Given an array of integers 'nums' and an integer 'K', return the total number of continuous subarrays whose sum equals to 'K'.
Example, [1,2,3], K = 3, total subarray whose sum equal to 3 will be 2, thats are [1,2] and [3]
Approach:
We can solve this problem by a little observation, just think we need k - currnet value instead of k.

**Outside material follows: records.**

Lemma compact_size_short n b : ser_compact_size n = Ok b → len b <= 9.
Proof. intros Hb. apply ser_compact_size_length in Hb as ->. repeat case_match; lia. Qed.

Lemma len_root (l : list bytes) : len (merkle_root (map element_hash l)) = 32.
Proof. unfold len. by rewrite root_of_hashes_length by apply element_hash_is_hash. Qed.

(** A request to sign fits an APDU whatever the size of the PSBT, also with an HMAC of 32 bytes. *)
Theorem sign_request_fits (g : pydict bytes bytes) (ins outs : list (pydict bytes bytes)) (w : WalletPolicy) (h : option bytes) (a : apdu)
    (Ha : build_sign_psbt g ins outs w h = Ok a) (Hh : ∀ b, h = Some b → len b = 32) :
  len (data a) <= 219 ∧ apdu_bytes a = Ok ([chr 0xE1; chr 4; chr 0; chr 1; chr (len (data a))] ++ data a).
Proof.
  apply sign_request_parts in Ha as (cg & ni & ri & no & ro & b & Hg & Hni & Hri & Hno & Hro & _ & ->).
  apply commitment_parts in Hg as (n & Hn & ->). apply maps_root_parts in Hri as (ci & _ & ->). apply maps_root_parts in Hro as (co & _ & ->).
  apply compact_size_short in Hn, Hni, Hno.
  assert (len (hmac_or_zeros h) = 32) as Hz by (destruct h as [x|]; [by apply Hh|done]).
  assert (len (sha256 b) = 32) as Hsha by (unfold len; by rewrite sha256_length).
  match goal with |- len (data ?a) <= _ ∧ _ => assert (len (data a) <= 219) as Hl end.
  { cbn [data serialize_cmd]. rewrite !len_app, !len_root, Hz, Hsha. lia. }
  split; [exact Hl|]. apply apdu_bytes_ok; [|lia]. repeat (constructor; [split; vm_compute; done|]). constructor.
Qed.
End bounds.

(** * Properties *)

(** C20: over HID a message of up to 65535 bytes reaches the device, in reports of at most 65 bytes, and its
    answer reaches the program, however the last report is padded and whatever reads time out; there is
    an exception for an empty message and for a longer one. *)
Theorem hid_exchange_delivers (m : bytes) (answer : bytes → Z * bytes) (reads : list bytes)
    (Ha : answer_ok (answer m).1 (answer m).2) (Hr : arrives (frame ((answer m).2 ++ be_bytes 2 (answer m).1)) reads) (Hh : head reads ≠ Some []) :
  if decide (0 < len m < 65536) then
    ∃ reports rest, hid_exchange m reads = Ok (reports, answer m, rest) ∧
      unframe (map (drop 1) reports) = Some m ∧ Forall (λ r, (length r <= 65)%nat) reports
  else hid_exchange m reads = Err (if decide (m = []) then PlainException else OverflowError).
Proof.
  destruct (decide (0 < len m < 65536)) as [Hm|Hm].
  - destruct (hid_send_ok m Hm) as [n Es]. destruct (answer m) as [sw rdata]. cbn [fst snd] in *.
    destruct (hid_recv_ok sw rdata reads Ha Hr Hh) as [rest Er]. exists (map (cons (chr 0)) (frame m)), rest.
    unfold hid_exchange. rewrite Es, bind_Ok, Er, bind_Ok. split; [done|]. split.
    + rewrite map_map. cbn [drop]. rewrite map_id. apply unframe_frame. lia.
    + apply Forall_map. eapply Forall_impl; [apply report_bound|]. intros r Hl. unfold compose. cbn [length]. cbv beta in Hl. lia.
  - unfold hid_exchange, hid_send. destruct m as [|c m]; [done|]. rewrite decide_False by done.
    unfold to_bytes_be. change (256 ^ Z.of_nat 2) with 65536. pose proof (len_nonneg m).
    rewrite len_cons in Hm |- *. rewrite (proj2 (Z.ltb_ge (1 + len m) _)) by lia. by rewrite andb_false_r.
Qed.

(** Of the later reports only what follows the header is looked at: here the
    second report of an answer is one of another channel, with another number. *)
Lemma recv_ignores_headers :
  ∃ rest, hid_recv [report 0 (be_bytes 2 60 ++ replicate 57 (chr 7)); [chr 9; chr 9; chr 9; chr 9; chr 9] ++ [chr 8; chr 0x90; chr 0]] =
    Ok (0x9000, replicate 57 (chr 7) ++ [chr 8], rest).
Proof. eexists. vm_compute. reflexivity. Qed.

Definition example_frame : list bytes := frame (replicate 100 (chr 3) ++ be_bytes 2 0x9000).
Definition example_reads : list bytes := take 1 example_frame ++ [[]] ++ drop 1 example_frame.

Lemma hid_exchange_delivers_witness : ∃ reports rest,
  hid_exchange [chr 0xE1; chr 5] example_reads = Ok (reports, (0x9000, replicate 100 (chr 3)), rest).
Proof.
  assert (arrives example_frame example_reads) as Ha.
  { assert (∃ r1 r2, example_frame = [r1; r2] ∧ example_reads = [r1; []; r2]) as (r1 & r2 & -> & ->)
      by (eexists _, _; split; vm_compute; reflexivity).
    apply arrives_report, arrives_timeout, arrives_report, arrives_nil. }
  pose proof (hid_exchange_delivers [chr 0xE1; chr 5] (λ _, (0x9000, replicate 100 (chr 3))) example_reads) as Hd.
  rewrite decide_True in Hd by (vm_compute; split; reflexivity).
  destruct Hd as (reports & rest & E & _); [split; vm_compute; try split; try reflexivity; discriminate|exact Ha|discriminate|].
  exists reports, rest. exact E.
Defined.

Lemma sign_request_fits_witness : ∃ a,
  build_sign_psbt (H := executable_hashes) example_map [example_map] [] example_policy None = Ok a ∧ len (data a) <= 219.
Proof.
  destruct (build_sign_psbt (H := executable_hashes) example_map [example_map] [] example_policy None) as [a|e] eqn:E; [|vm_compute in E; discriminate].
  exists a. split; [reflexivity|]. apply (sign_request_fits (H := executable_hashes) _ _ _ _ _ _ E). intros b Hb. discriminate Hb.
Defined.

We can maintain a prefix sum value and a "seen" hashmap, "seen" will tell us how many times we already found the value we need (current prefix sum - K value)
Basicaly The Hashmap "Seen" we used as a frequency table, every time it store the occurences of
current prefix sum - K value.
We collect the occurences of
current prefix sum - K and we store in ans variable.
Now the question is why we need to count the occurences of the value we previously met !
See, in the second example the last Prefix value is 21,
now if we count 21-7 = 14 only 1 , thats not valid because if we include [-2,2] with [1,4] that will be another valid subarray.
When we search for 14 in Prefix sum array we find it on 2 and 4 indexes.
The logic here is that 14 + 7 = 21 so the array between indexes
~ 3 to 7 (-2 2 1 4 2)
~ 5 to 7 both have sum 7 ( 1 4 2)
The sum is still 7 in this case because there are negative numbers that balance up.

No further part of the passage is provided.